**DATA TO EXAMINE:**

Lemma holding_insert t l k k' :
  l !! t = Some k ->
  (holding (<[t := k']> l) + (if slot k then 1 else 0) = holding l + (if slot k' then 1 else 0))%nat.
Proof.
  unfold holding. revert t. induction l as [|x l IH]; intros [|t] H; simplify_eq/=.
  - destruct (slot k), (slot k'); simpl; lia.
  - specialize (IH _ H). destruct (slot x); simpl; lia.
Qed.

Lemma holding_same t l k k' : l !! t = Some k -> slot k' = slot k -> holding (<[t := k']> l) = holding l.
Proof. intros H E. pose proof (holding_insert t l k k' H). rewrite E in *. lia. Qed.

Lemma holding_alter f t l : (forall k, slot (f k) = slot k) -> holding (alter f t l) = holding l.
Proof.
  intros Hf. destruct (l !! t) as [k|] eqn:E; [|by rewrite alter_none].
  rewrite (alter_insert f t l k E). by eapply holding_same.
Qed.

Lemma holding_snoc l : holding (l ++ [new_task]) = (holding l + 1)%nat.
Proof. unfold holding. by rewrite List.filter_app, length_app. Qed.

(** ** The system in use *)

(** Nobody waits in [reserve] here, no finished task has waiters left, the
    slots are counted, and the heap is well-formed. *)
Record Inv (s : Sys) : Prop := {
  i_live : live s = holding (tasks s);
  i_max : (live s <= max_tasks)%nat;
  i_heap : HWf (Resource.mkSys (heap s) [] [] [] 0);
  i_quiet : entries (waiters (heap s)) = [];
  i_done : forall t k, tasks s !! t = Some k -> finished k = true -> entries (joiners k) = [];
}.

(** The label is the handle whose group or slot a step changes. *)
Inductive step : option Z -> Sys -> Sys -> Prop :=
  | t_spawn s ok c : step None s (roc_task_spawn ok c s).1
  | t_spawn_host s ok : step None s (spawn_host ok s).1
  | t_job_ends s t k : tasks s !! t = Some k -> slot k = true -> step None s (job_ends t s)
  | t_finished s t : step None s (task_finished t s)
  | t_finish s t r : step None s (roc_task_finish t r s).1
  | t_wait s me t : step None s (wait_finished_iter me t s).1
  | t_wait_resume s me t id e : step None s (wait_finished_resume me t id e s).1
  | t_cancel s h : step None s (roc_task_cancel h s)
  | t_watch s h k : step None s (watch h k s).1
  | t_unwatch s h id : step None s (unwatch h id s)
  | t_release s ptr : step (Some (ptr + TOKEN_OFFSET)) s (release_obj ptr s).1
  | t_group_new s : step None s (roc_group_new s).1
  | t_group_add s g h : step (Some g) s (roc_group_add g h s)
  | t_group_cancel s g : step None s (roc_group_cancel g s)
  | t_group_close s g c : step (Some g) s (roc_group_close g c s).1.

Definition sys_new (h : Heap TaskObj) (n : nat) : Sys := mkSys 0 [] h [] (replicate n Out) 1.

Definition reachable (cap n : nat) (s : Sys) : Prop :=
  exists h, heap_new cap = Some h /\ rtc (fun s s' => exists l, step l s s') (sys_new h n) s.
Lemma idle_release_wakes_newcomers_witness :
  let ws := (add_waker (WTask 1 10) Waiters_new).1 in
  let ws' := (watch true false (WTask 2 11) ws).1 in
  entries (reading_drop true (next_id ws) ws' ([] : list TaskWaker)).1 = [(1, WTask 1 10)] /\
  (reading_drop true (next_id ws) ws' ([] : list TaskWaker)).2 = [WTask 2 11].
Proof.
  intros ws ws'.
  destruct (idle_release_wakes_newcomers ws ws' ([] : list TaskWaker)) as (H1 & H2 & _).
  - apply add_waker_wf, Waiters_new_wf.
  - apply d_watch, d_refl.
  - split; [exact H1|exact H2].
Defined.

End Noise.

**EXERCISE GOAL:**
Find the word "intros" in the entries above and gather every line that holds it.

**TASK OUTPUT:**
  unfold holding. revert t. induction l as [|x l IH]; intros [|t] H; simplify_eq/=.
Proof. intros H E. pose proof (holding_insert t l k k' H). rewrite E in *. lia. Qed.
  intros Hf. destruct (l !! t) as [k|] eqn:E; [|by rewrite alter_none].
  intros ws ws'.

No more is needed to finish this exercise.